Input Block Start
Definition set_next_id (n : Z) (w : World) : World :=
  mkWorld (db_stories w) (db_tasks w) (db_phases w) (db_users w)
          (db_types w) (db_ledger w) (db_roles w) n (clock w).

(** Every call the controller makes to a collaborator, with its arguments. *)
Inductive Call : Type :=
  | GetStory (id : Z)
  | GetPhases (wh : Where)
  | GetTasks (wh : Where)
  | GetTask (id : JsVal)
  | GetUsers (wh : Where)
  | GetTypes (wh : Where)
  | HasStoryAccess (storyId : Z)
  | PhaseDurationSum (wh : Where)
  | StoryCreate (values : JsObj)
  | StoryUpdate (id : JsVal) (patch : JsObj)
  | TaskSave (task : JsObj)
  | StoryPublishCreate (story : JsObj)
  | StoryPublishUpdate (id : JsVal) (story : JsObj)
  | TaskPublishDestroy (id : JsVal)
  | TaskPublishCreate (task : JsObj).

(** What the controller's final callback sees: a failed call (answered with
    [ResponseService.makeError]) or an uncaught [TypeError] (no answer). *)
Inductive Error : Type :=
  | IoError (c : Call)
  | TypeError.

Inductive Result (A : Type) : Type :=
  | Ok (a : A)
  | Err (e : Error).
Arguments Ok {A} a.
Arguments Err {A} e.

(** The outcome of running a piece of the controller from a store: its
    result, the store it leaves, and the calls it made, oldest first. *)
Record Run (A : Type) : Type := mkRun {
  res : Result A;
  world : World;
  calls : list Call
}.
Arguments mkRun {A} res world calls.
Arguments res {A} r.
Arguments world {A} r.
Arguments calls {A} r.

Definition M (A : Type) : Type := World -> Run A.

#[export] Instance M_ret : MRet M := fun A a w => mkRun (Ok a) w [].

#[export] Instance M_bind : MBind M := fun A B f m w =>
  let r := m w in
  match res r with
  | Ok a => let r' := f a (world r) in
            mkRun (res r') (world r') (calls r ++ calls r')
  | Err e => mkRun (Err e) (world r) (calls r)
  end.

Definition throw {A} (e : Error) : M A := fun w => mkRun (Err e) w [].

(** [new Date()] *)
Definition now : M JsVal := fun w => mkRun (Ok (VDate (clock w))) w [].

(** Modelled from the spec: [async.parallel] (section 4.1, runParallel; the
    library is not part of the sources).  Both jobs are issued, neither is
    cancelled when the other fails, and the continuation gets the first error
    in registration order, or both results.  The jobs run one after the
    other in registration order, which is one of the interleavings the event
    loop allows.  An uncaught [TypeError] ends the request. *)
Definition async_parallel {A B} (j1 : M A) (j2 : M B) : M (A * B) := fun w =>
  let r1 := j1 w in
  match res r1 with
  | Err TypeError => mkRun (Err TypeError) (world r1) (calls r1)
  | _ =>
      let r2 := j2 (world r1) in
      mkRun (match res r1, res r2 with
             | Ok a, Ok b => Ok (a, b)
             | Err e, _ => Err e
             | Ok _, Err e => Err e
             end)
            (world r2) (calls r1 ++ calls r2)
  end.

(** Modelled from the spec: [async.map], one job per element, joined like
    [async_parallel]. *)
Fixpoint async_map {A B} (f : A -> M B) (l : list A) : M (list B) :=
  match l with
  | [] => mret []
  | x :: xs => '(y, ys) ← async_parallel (f x) (async_map f xs); mret (y :: ys)
  end.

(** The parts of the data layer that are not in the controller: how a
    criteria object selects entities, and which calls fail. *)
Class DataLayer : Type := {
  matches : Where -> JsObj -> bool;
  fault : Call -> bool
}.

Section Collaborators.
Context `{DataLayer}.

(** A fallible call: recorded, then either failed or performed. *)
Definition call {A} (c : Call) (k : World -> Result A * World) : M A := fun w =>
  if fault c then mkRun (Err (IoError c)) w [c]
  else mkRun (k w).1 (k w).2 [c].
Input Block End
Only the count is needed: the number of lines in the data that include the word "Where".

6